Combating deforestation and ensuring sustainable supply of forest products are key to achieving the objective of the new European Green Recovery Alliance (GRA): a lower environmental impact, post-pandemic economy. This is the view of the FSC, which has joined the GRA, along with 180 representatives of businesses, industry associations, unions, government and NGOs, including IKEA, the WWF, the European Woodworking Industries Confederation (CEI-Bois) and Confederation of European Paper Industries (Cepi).
The GRA’s slogan is ‘Reboot and reboost our economies for a sustainable future’. It sees post pandemic economic recovery as an opportunity to rethink society and develop a ‘more resilient, protective and inclusive model of prosperity’. “All these requirements lie in an economy built around green principles,” says the GRA’s launch statement. To achieve this goal, it calls for recovery investment packages that accelerate transition to climate neutrality and healthy ecosystems. It commends national zero carbon development initiatives as the way forward, and also the European Green Deal, which targets net zero EU greenhouse gas emissions by 2050, biodiversity restoration and deforestation-free value chains.
Chief executive Kim Carstensen said the FSC was eager to support the GRA by providing knowledge, tools and expertise to accelerate the transition to a sustainable green recovery. “In this context, FSC is an effective solution to meet increasing demand for sustainable forest products, while preventing deforestation and adding economic, environmental and social value to forests and the people who depend on them,” he said.
The FSC could contribute to GRA goals by:
- Setting sustainable forest management standards as a cost effective way to tackle climate change and protect biodiversity
- Using its system to enable thriving deforestation-free supply chains
- Fostering certified renewable materials as a foundation for the circular bioeconomy
- Accelerating EU sustainable finance policies
- Demonstrating the impact of forest management on climate, biodiversity, water management and more.

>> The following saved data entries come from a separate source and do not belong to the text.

Lemma occurs_trans (a b c : string) : occurs a b -> occurs b c -> occurs a c.
Proof.
  intros (p1 & q1 & ->) (p2 & q2 & ->).
  exists (p2 ++ p1), (q1 ++ q2). now rewrite !append_assoc'.
Qed.

Lemma contains_extend (k text text' : string) :
  occurs text text' -> contains k text = true -> contains k text' = true.
Proof.
  intros Hocc Hk. apply contains_iff. apply contains_iff in Hk.
  now apply occurs_trans with text.
Qed.

Lemma scan_extend (keywords : list string) (text text' : string) :
  occurs text text' -> scan keywords text = true -> scan keywords text' = true.
Proof.
  intros Hocc H. apply scan_iff in H as (k & Hin & Hk). apply scan_iff.
  exists k. split; [assumption | now apply occurs_trans with text].
Qed.

Lemma phrase_points_extend (text text' phrase : string) :
  occurs text text' -> phrase_points text phrase <= phrase_points text' phrase.
Proof.
  intros Hocc. unfold phrase_points.
  destruct (contains phrase text) eqn:Hc.
  - now rewrite (contains_extend _ _ _ Hocc Hc).
  - destruct (existsb (fun word => contains word text) (split phrase)) eqn:He.
    + apply existsb_exists in He as (w & Hin & Hw).
      assert (existsb (fun word => contains word text') (split phrase) = true)
        as -> by (apply existsb_exists; exists w; split;
                  [assumption | now apply contains_extend with text]).
      destruct (contains phrase text'); lia.
    + destruct (contains phrase text'); [lia|].
      destruct (existsb (fun word => contains word text') (split phrase)); lia.
Qed.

Mr Carstensen added that the pandemic has heightened awareness of the dangers of deforestation and illegal wildlife trade. “In fact, when forests are destroyed and wild animals traded, the risk of spreading zoonotic viruses [which jump from other species to humans] can increase,” he said.
The opportunities and role for the sustainable tropical timber sector in building a new post-pandemic economic model will be the topic of this year’s STTC Conference, ‘Holding the line and moving forward – roots for green recovery’. The event takes place online on November 19.